Thioalkalibacteraceae

Scientific classification
- Domain: Bacteria
- Kingdom: Pseudomonadati
- Phylum: Pseudomonadota
- Class: Gammaproteobacteria
- Order: Chromatiales
- Family: Thioalkalibacteraceae
- Genera: Thioalkalibacter Guyparkeria

= Thioalkalibacteraceae =

Family of bacteria

The Thioalkalibacteraceae are a family of extremophiles, namely halophilic, alkaliphilic or alkalitolerant, mesophilic to thermophilic obligately chemolithoautotrophic organisms in the Chromatiales comprising the genus Thioalkalibacter and Guyparkeria. The family is closely related to the family Halothiobacillaceae of halotolerant, mesophilic obligate autotrophs.
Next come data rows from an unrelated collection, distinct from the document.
(* ===== verification/SegmentSpec.v ===== *)
(** * Correctness of segments

    A segment ([Segment.v]) refines a map from point ids to points (a version,
    the named vectors, the stored payload).  The theorems hold for every
    tracker, vector storage and payload index that satisfy the laws of their
    interfaces; the witnesses use [SimpleIdTracker], [SimpleVectorStorage] and
    [StructPayloadIndex].

    - An accepted operation that is not older than its point has exactly its
      effect on its point, none on the others, and keeps the invariant.
    - A stale operation, an operation on a failed segment and an operation
      with a client error leave the segment as it was.
    - The two strategies of [read_filtered] give the same page.
    - A flush writes the versions after everything they vouch for. *)

From stdpp Require Import base gmap strings list sorting.
From Stdlib Require Import ZArith Lia SpecFloat.
From S2P Require Import Prelude Types Rocks IdTracker NamedVectors VectorStorage Text Filters Estimator TopK.
From S2P Require Import PayloadStorage FieldIndex FieldIndexEnum FieldIndexLaws Spaces.
From S2P Require Import StructPayloadIndex PayloadIndexSpec PayloadIndexLaws Segment QueryOptimizer PlainIndex.

(** ** The abstract points *)

Record Point (Num : Type) := mkPoint {
  pt_version : SeqNumberType;
  pt_vectors : gmap string VectorType;
  pt_payload : option (Payload Num);
}.
Arguments mkPoint {Num}.
Arguments pt_version {Num}.
Arguments pt_vectors {Num}.
Arguments pt_payload {Num}.

(** The operations on a point. *)
Inductive seg_op (Num : Type) : Type :=
| OpUpsert (e : PointIdType) (vectors : NamedVectors)
| OpDelete (e : PointIdType)
| OpSetFull (e : PointIdType) (p : Payload Num)
| OpSet (e : PointIdType) (p : Payload Num)
| OpDeleteKey (e : PointIdType) (key : PayloadKeyType)
| OpClear (e : PointIdType).
Arguments OpUpsert {Num}.
Arguments OpDelete {Num}.
Arguments OpSetFull {Num}.
Arguments OpSet {Num}.
Arguments OpDeleteKey {Num}.
Arguments OpClear {Num}.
The type genus of the family is Thioalkalibacter, and both genera in the family are obligate autotrophs that fix carbon dioxide into biological material using the Calvin-Benson-Bassham cycle (using form IAc RuBisCO) and oxidise sulfur oxyanions, sulfide and elementary sulfur as their electron donor. All genera use ubiquinone-8 as their major respiratory quinone and have a G+C fraction of 54-68 mol%. Unlikely the closely related family the Halothiobacillaceae, no detectable polythionate intermediates of sulfur oxidation are detectable, and the Thioalkalibacteracaceae are obligate halophiles rather than halotolerant, as well as alkaliphilic or alkalitolerant, rather than mesophilic or acidotolerant.